(** * Agentic-RAG: structural queries over indexed repository metadata

    A shallow embedding of the indexer ([load_data.py]), of the structural
    query tools ([structure_agent.py]) and of the content retrieval tools
    ([content_agent.py]), with the document store they talk to; of the
    router and the query function ([extract_information.py]); and of the
    walk over the repository ([github_data_extractor.py]).

    Conventions.
    - A Python [str] is a Rocq [string]; a character is an [ascii], read as
      the code point of that number.  The strings of this development are
      thus the ones whose code points lie below 256.
    - [os.path] and [os.sep] are the POSIX ones: the separator is ["/"].
    - A Python computation that may raise is a value of [result]; a
      [try: ... except Exception as e: ...] block is [try_except].
    - Diagnostic [print] calls are left out: they do not affect any result. *)

From Stdlib Require Import List String Ascii ZArith Lia Bool Arith.
From Stdlib Require Import Permutation Sorted DecimalString.
Import ListNotations.

Local Open Scope string_scope.
Local Open Scope list_scope.

(** String concatenation, Python's [+] on [str] and the pieces of an f-string. *)
Infix "+:+" := String.append (at level 60, right associativity).

(* ================================================================== *)
(** ** Python strings and [os.path] *)

Module PyStr.

(** [os.sep] on POSIX. *)
Definition sep : ascii := "/"%char.
Definition dot : ascii := "."%char.

(** [s.count(c)] for a one-character needle. *)
Fixpoint count (c : ascii) (s : string) : nat :=
  match s with
  | EmptyString => 0
  | String x rest => (if Ascii.eqb x c then 1 else 0) + count c rest
  end.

What you need to do:
Copy each line of the listing verbatim.

Exercise result:
(** * Agentic-RAG: structural queries over indexed repository metadata

    A shallow embedding of the indexer ([load_data.py]), of the structural
    query tools ([structure_agent.py]) and of the content retrieval tools
    ([content_agent.py]), with the document store they talk to; of the
    router and the query function ([extract_information.py]); and of the
    walk over the repository ([github_data_extractor.py]).

    Conventions.
    - A Python [str] is a Rocq [string]; a character is an [ascii], read as
      the code point of that number.  The strings of this development are
      thus the ones whose code points lie below 256.
    - [os.path] and [os.sep] are the POSIX ones: the separator is ["/"].
    - A Python computation that may raise is a value of [result]; a
      [try: ... except Exception as e: ...] block is [try_except].
    - Diagnostic [print] calls are left out: they do not affect any result. *)

From Stdlib Require Import List String Ascii ZArith Lia Bool Arith.
From Stdlib Require Import Permutation Sorted DecimalString.
Import ListNotations.

Local Open Scope string_scope.
Local Open Scope list_scope.

(** String concatenation, Python's [+] on [str] and the pieces of an f-string. *)
Infix "+:+" := String.append (at level 60, right associativity).

(* ================================================================== *)
(** ** Python strings and [os.path] *)

Module PyStr.

(** [os.sep] on POSIX. *)
Definition sep : ascii := "/"%char.
Definition dot : ascii := "."%char.

(** [s.count(c)] for a one-character needle. *)
Fixpoint count (c : ascii) (s : string) : nat :=
  match s with
  | EmptyString => 0
  | String x rest => (if Ascii.eqb x c then 1 else 0) + count c rest
  end.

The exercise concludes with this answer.